There are a few people I go to for cooking advice. My family has given me a few pointers. My friend Phill has seen, I think, every episode of Good Eats with Alton Brown and has a compendium of odd food-related knowledge. I would watch the Food Network more, but every time I do they bring out some cooking utensil I've never seen before, or a yucca plant, or something else that used to swim in the ocean. I get to feeling I am far more likely to fly a space shuttle than do whatever it is they're doing. I just want to make some tacos.

My tastes have changed since college. I am not content with a can of soup, or ramen, or microwaved - microwaved anything, really. So I've been trying to expand my repertoire. I intend to escape this period of my life with at least a few decent culinary assets on my resume. This experimentation has generally produced subpar meals and lots of dirty dishes. The buffalo chicken quesadillas were undercooked and floppy. Generally, omelets become "skillets" of burnt veggies and unevenly cooked egg.

It's all very funny and embarrassing.

Which brings me to my idea: I want to blog about it and share it with you. I'll take pictures. You'll like it. So in the weeks to come, look for me to expose my culinary ignorance to the world.

January 12, 2010

Conan, Jay

Far be it from me to say anything about late night television. In the past few months, I've found myself going to bed at an increasingly early hour. I demand to get my allotted eight hours of nothingness, and since I gotta work a 9-5, scratch that, 8:30 to 5, I have to retire before 11:30 to allow myself a proper morning primping. Which means, I haven't been watching Conan on the Tonight Show. I also haven't been watching David Letterman.

But Jay is on at ten now. So the whole going-to-bed early excuse goes out a very large, very early window. So forget that whole first paragraph. Except the part about ensuring myself a proper primping, that's key. Actually, forget that part too. Yeah, forget the whole first paragraph.

What I'm lining up here is the premise that you should not listen to me when it comes to matters pertaining to late night funnymen. So don't read any further. Go watch the new OK-GO video.

For those of you ill-suited to follow instructions, I'll embark on my late night rant.

Conan is great. Or at least, when I was watching late night television, he was great. He's comforting in a way, because he's a natural. Ever watched an open-mic comedy night? Then you know just how awkward and uncomfortable it is to watch an amateur on stage. I could never, ever tell jokes in front of people. But Conan is funny. He's an expert salesman, especially when the material is lackluster. He was born to be funny on TV. He belongs on the tonight show.

This is where you might expect me to paint Jay Leno as a foil, an anti-Conan. But he's good too. He's not quite as good a salesman as Conan, but he's miles beyond passable. He's a pro. He's good. I read an interview with him that won my respect a while ago. Leno strikes me as an honest guy. He's not nearly as unfunny as Conan fanboys might want to paint him. Conan's getting screwed, yes, but it's not Leno's fault. I don't know whose fault it is. I know it's not my fault.
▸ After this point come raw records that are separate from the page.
(* ===== verification/Reorg.v ===== *)
(** * Reorg: switching to the branch with the most work

    Models src/src/reorg.rs, which drives the header store, the chain state, the
    block store and the pool.  These are changed in place and an error returns
    with whatever was changed so far; the computation is therefore a state monad
    whose outcomes all but the trap carry the state: [Done], [Failed] (an error
    is returned), [Exited] (the process exits) and [Trapped] (a panic).  Blocks come
    from the interface [BlockSource], which the block store implements. *)
From Stdlib Require Import Strings.Byte.
From stdpp Require Import base numbers list strings gmap.
From S2P Require Import Prelude Codec Types Compact Float64 Difficulty Validation Vec ScriptNum Signature Engine ScriptVerify Database Coin UndoStore Ledger Chainstate Pow HashOrder Mempool Headers BlockStore.

(** ** Outcomes *)

Inductive outcome (S A : Type) : Type :=
| Done (a : A) (s : S)
| Failed (msg : string) (s : S)
| Exited (s : S)
| Trapped.
Arguments Done {S A}.
Arguments Failed {S A}.
Arguments Exited {S A}.
Arguments Trapped {S A}.

Definition stm (S A : Type) : Type := S -> outcome S A.

#[global] Instance stm_ret S : MRet (stm S) := fun A a s => Done a s.
#[global] Instance stm_bind S : MBind (stm S) := fun A B f m s =>
  match m s with
  | Done a s => f a s
  | Failed msg s => Failed msg s
  | Exited s => Exited s
  | Trapped => Trapped
  end.

Section Monad.
Context {S : Type}.

(** [?] on a value of the current state *)
Definition try_ {A} (f : S -> result A) : stm S A := fun s =>
  match f s with
  | Ok a => Done a s
  | Err msg => Failed msg s
  | Panic => Trapped
  end.

Definition get_state : stm S S := fun s => Done s s.
Definition put_state (s : S) : stm S unit := fun _ => Done tt s.
Definition fail {A} (msg : string) : stm S A := fun s => Failed msg s.
Definition exit {A} : stm S A := fun s => Exited s.
Definition or_trap {A} (o : option A) : stm S A := fun s => match o with Some a => Done a s | None => Trapped end.

(** a [for] loop *)
Fixpoint fold_stm {A X} (f : A -> X -> stm S A) (a : A) (l : list X) : stm S A :=
  match l with
  | [] => mret a
  | x :: l => a ← f a x; fold_stm f a l
  end.
End Monad.

(** ** Blocks *)

Class BlockSource (S : Type) : Type := {
  src_has : S -> Hash256 -> bool;
  src_load : S -> Hash256 -> result Block;
}.

#[global] Instance block_store_source {IT} {HI : Table (list byte) (Z * Z * Z) IT} : BlockSource (BlockStore IT) :=
  {| src_has := has_block; src_load := load_and_deserialize |}.

(** ** Reorganisation *)

Definition MAX_REORG_DEPTH : Z := 1000.

Inductive ActivateResult :=
| AlreadyBest
| Reorganized (old_tip new_tip : Hash256) (disconnected connected : Z)
| NeedBlocks (missing : list Hash256).

Record Node (B UT MT IT : Type) := mkNode { n_headers : HeaderStore B; n_chain : ChainState UT MT IT; n_pool : Mempool }.
Arguments mkNode {B UT MT IT}.
Arguments n_headers {B UT MT IT}.
Arguments n_chain {B UT MT IT}.
Arguments n_pool {B UT MT IT}.

Section Reorg.
Context `{HS : Sha256} `{HD : Digests} `{HK : K256} `{HU256 : U256Overflow} `{HO : HashOrder}.
Context {B UT MT IT : Type} {HB : HeaderBackend B} {HU : Table (list byte) (list byte) UT} {HM : Table string (list byte) MT} {HI : Table (list byte) (Z * Z * Z) IT}.
Context {BS : Type} {HBS : BlockSource BS}.
Notation node := (Node B UT MT IT).
Notation step := (stm node).

Definition set_chain (cs : ChainState UT MT IT) : step unit := fun n => Done tt (mkNode (n_headers n) cs (n_pool n)).
Definition set_pool (mp : Mempool) : step unit := fun n => Done tt (mkNode (n_headers n) (n_chain n) mp).
Definition set_headers (hs : HeaderStore B) : step unit := fun n => Done tt (mkNode hs (n_chain n) (n_pool n)).

(** the transactions of a block but its coinbase *)
Definition user_txs (block : Block) : list Transaction := filter (fun tx => is_coinbase tx = false) (transactions block).

(** one round of the disconnect phase *)
Definition disconnect_one (src : BS) (acc : list Transaction * list (Hash256 * Z)) (x : Hash256 * Z) : step (list Transaction * list (Hash256 * Z)) :=
  let '(disconnected_txs, disconnected_blocks) := acc in
  let '(hash, height) := x in
  block ← try_ (fun _ => src_load src hash);
  cs ← try_ (fun n => disconnect_block (n_chain n) block height hash);
  _ ← set_chain cs;
  mret (disconnected_txs ++ user_txs block, disconnected_blocks ++ [x]).

(** [disconnect_block] and [connect_block] during a rollback: an error ends the process *)
Definition rollback_disconnect (src : BS) (_ : unit) (x : Hash256 * Z) : step unit :=
  let '(hash, height) := x in
  block ← try_ (fun _ => src_load src hash);
  n ← get_state;
  match disconnect_block (n_chain n) block height hash with
  | Ok cs => set_chain cs
  | Err _ => exit
  | Panic => fun _ => Trapped
  end.

Definition rollback_connect (src : BS) (_ : unit) (x : Hash256 * Z) : step unit :=
  let '(hash, height) := x in
  block ← try_ (fun _ => src_load src hash);
  n ← get_state;
  match connect_block (n_chain n) block height hash with
  | Ok cs => set_chain cs
  | Err _ => exit
  | Panic => fun _ => Trapped
  end.

Definition rollback (src : BS) (connected_new disconnected_old : list (Hash256 * Z)) : step unit :=
  _ ← fold_stm (rollback_disconnect src) tt (reverse connected_new);
  fold_stm (rollback_connect src) tt (reverse disconnected_old).

(** return transactions to the pool *)
Definition readd (txs : list Transaction) : step Z :=
  '(mp, count) ← try_ (fun n => readd_disconnected_txs (n_pool n) txs (n_chain n));
  _ ← set_pool mp;
  mret count.

(** one round of the connect phase; the accumulator is the transactions taken out
    of the pool so far and the number of blocks connected *)
Definition connect_one (src : BS) (best_hash : Hash256) (connect_path disconnected_blocks : list (Hash256 * Z))
    (acc : list Transaction * Z) (x : Hash256 * Z) : step (list Transaction * Z) :=
  let '(mempool_removed_txs, connected_count) := acc in
  let '(hash, height) := x in
  block ← try_ (fun _ => src_load src hash);
  n ← get_state;
  match connect_block (n_chain n) block height hash with
  | Ok cs =>
    let removed := filter (fun tx => contains (n_pool n) (txid tx) = true) (user_txs block) in
    _ ← set_chain cs;
    mp ← or_trap (remove_block_txs (n_pool n) block);
    _ ← set_pool mp;
    mret (mempool_removed_txs ++ removed, u32_sat_add connected_count 1)
  | Err _ =>
    _ ← rollback src (take (Z.to_nat connected_count) connect_path) disconnected_blocks;
    _ ← readd mempool_removed_txs;
    n ← get_state;
    hs ← or_trap (mark_invalid (n_headers n) best_hash);
    _ ← set_headers hs;
    fail "reorg failed"
  | Panic => fun _ => Trapped
  end.

(** phases 1 to 4: disconnect, connect, switch the active chain, return transactions *)
Definition reorganize (src : BS) (active_hash best_hash : Hash256) (disconnect_path connect_path : list (Hash256 * Z)) : step ActivateResult :=
  '(disconnected_txs, disconnected_blocks) ← fold_stm (disconnect_one src) ([], []) (reverse disconnect_path);
  '(_, connected_count) ← fold_stm (connect_one src best_hash connect_path disconnected_blocks) ([], 0) connect_path;
  hs ← try_ (fun n => switch_active_chain (n_headers n) best_hash);
  _ ← set_headers hs;
  _ ← readd disconnected_txs;
  mret (Reorganized active_hash best_hash (zlen disconnect_path mod 2 ^ 32) connected_count).

Definition activate_best_chain (src : BS) : step ActivateResult :=
  n ← get_state;
  let '(best_hash, _, _) := best_tip (n_headers n) in
  let '(active_hash, active_height) := tip (n_chain n) in
  if bool_decide (best_hash = active_hash) then mret AlreadyBest else
  fork_point ← try_ (fun n => find_fork_point (n_headers n) active_hash best_hash);
  fork ← try_ (fun n => ok_or "fork point not in header store" (hs_get (n_headers n) fork_point));
  let disconnect_count := sat_sub active_height (s_height fork) in
  if disconnect_count >? MAX_REORG_DEPTH then fail "reorg depth exceeds maximum" else
  disconnect_path ← try_ (fun n => get_path (n_headers n) fork_point active_hash);
  connect_path ← try_ (fun n => get_path (n_headers n) fork_point best_hash);
  let connect_count := zlen connect_path mod 2 ^ 32 in
  if connect_count >? MAX_REORG_DEPTH then fail "reorg connect depth exceeds maximum" else
  let missing := filter (fun hash => src_has src hash = false) (fst <$> connect_path) in
  if negb (zlen missing =? 0) then mret (NeedBlocks missing) else
  reorganize src active_hash best_hash disconnect_path connect_path.
End Reorg.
Conan wrote the world a letter. Really, he did, he addressed it to the "People of Earth." This immediately hooked me. Because I am a people of earth. Person of earth. Anyway. It was eloquent, it was probably the right thing to do. And when you have to clear things up, you write letters. He's standing his ground. And apologizing for his hair. Godspeed, Conan. I'll watch you, wherever you go.

But really, this is the best thing to happen to NBC's latenight lineup since they, uh, messed with their latenight lineup. People are going to watch now. Controversy is great advertising. People are talking about it. Bloggers are posting about it on their lame blogs. NBC is kicking themselves for looking like a bunch of screw-ups, sure, but people are interested now. They're going to tune in. Just watch the ratings go up.

If I can add just one more thing, it's that Craig Ferguson is the best thing in latenight right now. Unfortunately, he's buried behind Letterman, next to Jimmy Fallon. He gives the same odd comforting feeling that Conan does, but with a hint of Scotch.

But what do I know? I go to bed at 11:30.